┌─ Data to process

Lemma mkfs_header_layout (total bs offset : Z) (lab : list Z) :
  1024 <= bs <= 16384 -> 0 <= offset <= 1024 -> 0 <= total < 2 ^ 27 -> (length lab < 32)%nat ->
  layout_ok (mkfs_header (total * bs) bs offset lab) offset.
Proof.
  intros Hbs Hoff Ht Hlab. unfold mkfs_header. rewrite Z.div_mul by lia. unfold sizeof_BsfsInode.
  rewrite (u32_id total) by lia.
  assert (forall a, 0 <= a < 2 ^ 33 -> 0 <= (a + bs - 1) / bs <= a / 1024 + 1) as Hq.
  { intros a Ha. split; [apply Z.div_pos; lia|].
    apply Z.lt_succ_r, Z.div_lt_upper_bound; [lia|].
    assert (0 <= a / 1024 /\ a < 1024 * (a / 1024) + 1024) as [Hq0 Hq1] by dlia.
    pose proof (Z.mul_le_mono_nonneg_r 1024 bs (a / 1024) Hq0 ltac:(lia)). nia. }
  assert (0 <= (total + bs * 8 - 1) / (bs * 8) <= total) as Hmg.
  { split; [apply Z.div_pos; lia|]. apply Z.lt_succ_r, Z.div_lt_upper_bound; nia. }
  pose proof (div_ceil_covers total (bs * 8)) as Cm.
  rewrite (div_ceil_eq total), (u32_id ((total + bs * 8 - 1) / (bs * 8))) by lia.
  specialize (Cm ltac:(lia) ltac:(lia)). set (mg := (total + bs * 8 - 1) / (bs * 8)) in *. clearbody mg.
  rewrite (u32_id (total + 7)), (u32_id (mg + 7)), (u32_id (total / 4 + 7)), (u32_id (total / 4 * 128)) by dlia.
  assert (0 <= (total + 7) / 8 < 2 ^ 25) as B1 by dlia. assert (0 <= (mg + 7) / 8 < 2 ^ 25) as B2 by dlia.
  assert (0 <= (total / 4 + 7) / 8 < 2 ^ 25) as B3 by dlia. assert (0 <= total / 4 * 128 < 2 ^ 33) as B4 by dlia.
  assert (total <= 8 * ((total + 7) / 8) < total + 8) as A1 by dlia. assert (mg <= 8 * ((mg + 7) / 8)) as A2 by dlia.
  assert (total / 4 <= 8 * ((total / 4 + 7) / 8)) as A3 by dlia. assert (0 <= total / 4 < 2 ^ 25) as A4 by dlia.
  set (bb := (total + 7) / 8) in *. set (mb := (mg + 7) / 8) in *. set (ib := (total / 4 + 7) / 8) in *.
  set (ic := total / 4) in *. clearbody bb mb ib ic.
  rewrite !(div_ceil_eq _ bs) by lia.
  pose proof (Hq bb ltac:(lia)). pose proof (Hq mb ltac:(lia)). pose proof (Hq ib ltac:(lia)).
  pose proof (Hq (ic * 128) ltac:(lia)).
  assert (bb / 1024 < 2 ^ 15 /\ mb / 1024 < 2 ^ 15 /\ ib / 1024 < 2 ^ 15 /\ ic * 128 / 1024 < 2 ^ 23) by dlia.
  pose proof (div_ceil_covers bb bs ltac:(lia) ltac:(lia)). pose proof (div_ceil_covers mb bs ltac:(lia) ltac:(lia)).
  pose proof (div_ceil_covers ib bs ltac:(lia) ltac:(lia)). pose proof (div_ceil_covers (ic * 128) bs ltac:(lia) ltac:(lia)).
  rewrite (u32_id ((bb + bs - 1) / bs)), (u32_id ((mb + bs - 1) / bs)), (u32_id ((ib + bs - 1) / bs)),
    (u32_id ((ic * 128 + bs - 1) / bs)) by lia.
  set (bbn := (bb + bs - 1) / bs) in *. set (mbn := (mb + bs - 1) / bs) in *. set (ibn := (ib + bs - 1) / bs) in *.
  set (itn := (ic * 128 + bs - 1) / bs) in *. clearbody bbn mbn ibn itn.
  rewrite (u32_id (offset + 1)), (u32_id (offset + 1 + bbn)), (u32_id (offset + 1 + bbn + mbn)),
    (u32_id (offset + 1 + bbn + mbn + ibn)), (u32_id (offset + 1 + bbn + mbn + ibn + itn)), (u32_id bs) by lia.
  split; hfields; try lia.
  - unfold header_ok. hfields. split; [done|]. split; [rewrite length_app, length_replicate; lia|]. split; [apply length_replicate|].
    split; [done|]. split; [lia|]. pose proof (u32_range (total - (offset + 1 + bbn + mbn + ibn + itn))).
    unfold BSFS_MAGIC, BSFS_VERSION. repeat constructor; lia.
  - split; nia.
  - unfold sizeof_BsfsInode. lia.
  - intros. by unwrap.
Qed.

(** Zeroing a region of the image: the size stays, the region is zero, and the bytes
    before it are as they were. *)
Definition zeros (image : list Z) (from to : Z) : Prop :=
  forall k, from <= k < to -> image !! Z.to_nat k = Some 0.

Lemma zero_blocks_spec image bs total start count first :
  0 < bs < 2 ^ 15 -> Z.of_nat (length image) = total * bs -> 0 <= first <= start -> start < 2 ^ 32 -> 0 <= count ->
  start + count <= total -> zeros image (first * bs) (start * bs) ->
  let image' := zero_blocks image bs start count in
  Z.of_nat (length image') = total * bs /\ zeros image' (first * bs) ((start + count) * bs) /\
  (forall off n, 0 <= off -> off + n <= first * bs -> slice image' off n = slice image off n).
Proof.
  intros Hbs Hl Hf Hs Hc Ht Hz image'. unfold image', zero_blocks.
  assert (0 <= bs * start < 2 ^ 64 /\ 0 <= count * bs /\ bs * start + count * bs <= total * bs /\
          first * bs <= bs * start) as (B1 & B2 & B3 & B4) by nia.
  rewrite u64_id by lia. split; [|split].
  - rewrite <- Hl. f_equal. apply length_fwrite_at; [lia|]. rewrite length_replicate. lia.
  - intros k Hk. destruct (decide (k < start * bs)) as [Hlt|Hge].
    + rewrite fwrite_at_out by lia. apply Hz. lia.
    + replace k with (bs * start + (k - start * bs)) by lia.
      rewrite fwrite_at_in by (rewrite ?length_replicate; lia). apply lookup_replicate_2. lia.
  - intros off n Ho Hn. apply slice_fwrite_out; lia.
Qed.

Lemma slice_zeros image from to : 0 <= from -> from <= to -> zeros image from to ->
  slice image from (to - from) = replicate (Z.to_nat (to - from)) 0.
Proof.
  intros Hf Ht Hz. unfold slice. apply list_eq. intros i.
  destruct (decide (i < Z.to_nat (to - from))%nat) as [Hi|Hi].
  - rewrite lookup_take_lt, lookup_drop, lookup_replicate_2 by done.
    replace (Z.to_nat from + i)%nat with (Z.to_nat (from + Z.of_nat i)) by lia. apply Hz. lia.
  - rewrite lookup_take_ge by lia. symmetry. apply lookup_ge_None_2. rewrite length_replicate. lia.
Qed.

(** Mkfs.bsfs, with options in the ranges it accepts, on an image of whole blocks
    that the metadata fits in: it succeeds, the image keeps its size, the header read
    back at the offset has a layout of adjacent regions that are large enough, and all
    bitmaps and the inode table are zero. *)
Theorem mkfs_correct (image : list Z) (o : tool_options) (total : Z)
  (Hbs : 1024 <= final_blocksize o <= 16384) (Hoff : 0 <= final_offset o <= 1024)
  (Hlab : (length (final_label o) < 32)%nat) (Hlen : Z.of_nat (length image) = total * final_blocksize o)
  (Hmax : total < 2 ^ 27)
  (Hfit : data_start (mkfs_header (total * final_blocksize o) (final_blocksize o) (final_offset o) (final_label o)) <= total) :
  exists image', mkfs_write image o = (0, image') /\ length image' = length image /\
    let h := parse_header (slice image' (final_offset o * final_blocksize o) sizeof_BsfsHeader) in
    layout_ok h (final_offset o) /\ block_size h = final_blocksize o /\ total_blocks h = total /\
    magic h = BSFS_MAGIC /\ version h = BSFS_VERSION /\ inode_count h = total / 4 /\
    slice image' (block_bitmap_start h * block_size h) ((data_start h - block_bitmap_start h) * block_size h)
      = replicate (Z.to_nat ((data_start h - block_bitmap_start h) * block_size h)) 0.
Proof.
  destruct o as [offset bs lab force]. cbn [final_offset final_blocksize final_label] in *.
  pose proof (mkfs_header_layout total bs offset lab Hbs Hoff ltac:(nia) Hlab) as HL.
  unfold mkfs_write. cbn [final_offset final_blocksize final_label]. rewrite Hlen, Z.mod_mul by lia. cbn [negb Z.eqb].
  assert (block_size (mkfs_header (total * bs) bs offset lab) = bs) as Hb by (cbn; unwrap; done).
  assert (total_blocks (mkfs_header (total * bs) bs offset lab) = total) as Ht
    by (unfold mkfs_header; hfields; rewrite Z.div_mul by lia; apply u32_id; nia).
  assert (inode_count (mkfs_header (total * bs) bs offset lab) = total / 4) as Hi
    by (unfold mkfs_header; hfields; rewrite Z.div_mul by lia; by rewrite u32_id by nia).
  assert (magic (mkfs_header (total * bs) bs offset lab) = BSFS_MAGIC /\
          version (mkfs_header (total * bs) bs offset lab) = BSFS_VERSION) as [Hmg Hvs] by done.
  set (h := mkfs_header (total * bs) bs offset lab) in *. clearbody h.
  destruct HL as [Hok E1 E2 E3 E4 E5 S1 S2 S3 S4 Hfr]. pose proof Hok as (_ & _ & _ & _ & _ & Hw).
  rewrite !list.Forall_cons in Hw. destruct_and! Hw.
  assert (offset + 1 <= total) as Hot by lia.
  assert (0 <= bs * offset < 2 ^ 64 /\ bs * offset + bs <= total * bs) as [N1 N2] by (clear - Hbs Hoff Hot; nia).
  rewrite (u64_id (bs * offset)) by lia.
  set (hb := header_bytes h ++ replicate (Z.to_nat (bs - sizeof_BsfsHeader)) 0).
  assert (Z.of_nat (length hb) = bs) as Hhb
    by (unfold hb; rewrite length_app, length_header_bytes, length_replicate by done; unfold sizeof_BsfsHeader; lia).
  assert (length (fwrite_at image (bs * offset) hb) = length image) as L0 by (apply length_fwrite_at; lia).
  assert (slice (fwrite_at image (bs * offset) hb) (bs * offset) sizeof_BsfsHeader = header_bytes h) as Hh0.
  { rewrite slice_fwrite_in by (unfold sizeof_BsfsHeader; lia). unfold hb.
    apply take_app_length'. by rewrite length_header_bytes. }
  set (i0 := fwrite_at image (bs * offset) hb) in *. clearbody i0.
  destruct (zero_blocks_spec i0 bs total (block_bitmap_start h) (block_bitmap_blocks h) (block_bitmap_start h))
    as (L1 & Z1 & O1); [lia|lia|lia|lia|lia|lia|intros k; lia|].
  set (i1 := zero_blocks i0 _ _ _) in *. clearbody i1.
  destruct (zero_blocks_spec i1 bs total (megablock_bitmap_start h) (megablock_bitmap_blocks h) (block_bitmap_start h))
    as (L2 & Z2 & O2); [lia|lia|lia|lia|lia|lia|by rewrite E2|].
  set (i2 := zero_blocks i1 _ _ _) in *. clearbody i2.
  destruct (zero_blocks_spec i2 bs total (inode_bitmap_start h) (inode_bitmap_blocks h) (block_bitmap_start h))
    as (L3 & Z3 & O3); [lia|lia|lia|lia|lia|lia|by rewrite E3|].
  set (i3 := zero_blocks i2 _ _ _) in *. clearbody i3.
  destruct (zero_blocks_spec i3 bs total (inode_table_start h) (inode_table_blocks h) (block_bitmap_start h))
    as (L4 & Z4 & O4); [lia|lia|lia|lia|lia|lia|by rewrite E4|].
  set (i4 := zero_blocks i3 _ _ _) in *. clearbody i4.
  exists i4. split; [done|]. split; [lia|].
  assert (slice i4 (offset * bs) sizeof_BsfsHeader = header_bytes h) as ->.
  { rewrite O4, O3, O2, O1, Z.mul_comm by (unfold sizeof_BsfsHeader; lia). done. }
  rewrite <- (app_nil_r (header_bytes h)), parse_header_bytes by done.
  do 6 (split; [done || by split|]). rewrite Hb, Z.mul_sub_distr_r. apply slice_zeros; [clear - Hbs Hoff E1; nia|apply Z.mul_le_mono_nonneg_r; lia|]. by rewrite E5.
Qed.

(** An image of 64 blocks of 1 KiB. *)
Definition small_options : tool_options :=
  {| final_offset := 0; final_blocksize := 1024; final_label := chars "root"; final_force := false |}.

Lemma mkfs_correct_witness :
  exists image', mkfs_write (replicate (Z.to_nat 65536) 0) small_options = (0, image') /\
    total_blocks (parse_header (slice image' 0 512)) = 64.
Proof.
  destruct (mkfs_correct (replicate (Z.to_nat 65536) 0) small_options 64) as (image' & Hrun & _ & _ & _ & Ht & _).
  - cbn; lia.
  - cbn; lia.
  - cbn; lia.
  - rewrite length_replicate. cbn [final_blocksize small_options]. lia.
  - lia.
  - vm_compute. discriminate.
  - exists image'. split; [exact Hrun|exact Ht].
Defined.

(** The size of the inode table is computed in 32 bits: on an image of 2^27 blocks
    (an eighth of [BSFS_MAX_BLOCKS]) the product [inode_count * sizeof(BsfsInode)] is 0
    and mkfs.bsfs reserves no block at all for 2^25 inodes. *)
Theorem mkfs_inode_table_wraps :
  let h := mkfs_header (2 ^ 27 * 4096) 4096 0 (chars "big") in
  inode_count h = 2 ^ 25 /\ inode_table_blocks h = 0 /\ data_start h = inode_table_start h.
Proof. vm_compute. done. Qed.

└─

Brief — Give back exactly the lines of the listing above that run from the line with "that the metadata" to the line with "(Hmax : total < 2 ^ 27)", inclusive.

Your solution —
    that the metadata fits in: it succeeds, the image keeps its size, the header read
    back at the offset has a layout of adjacent regions that are large enough, and all
    bitmaps and the inode table are zero. *)
Theorem mkfs_correct (image : list Z) (o : tool_options) (total : Z)
  (Hbs : 1024 <= final_blocksize o <= 16384) (Hoff : 0 <= final_offset o <= 1024)
  (Hlab : (length (final_label o) < 32)%nat) (Hlen : Z.of_nat (length image) = total * final_blocksize o)
  (Hmax : total < 2 ^ 27)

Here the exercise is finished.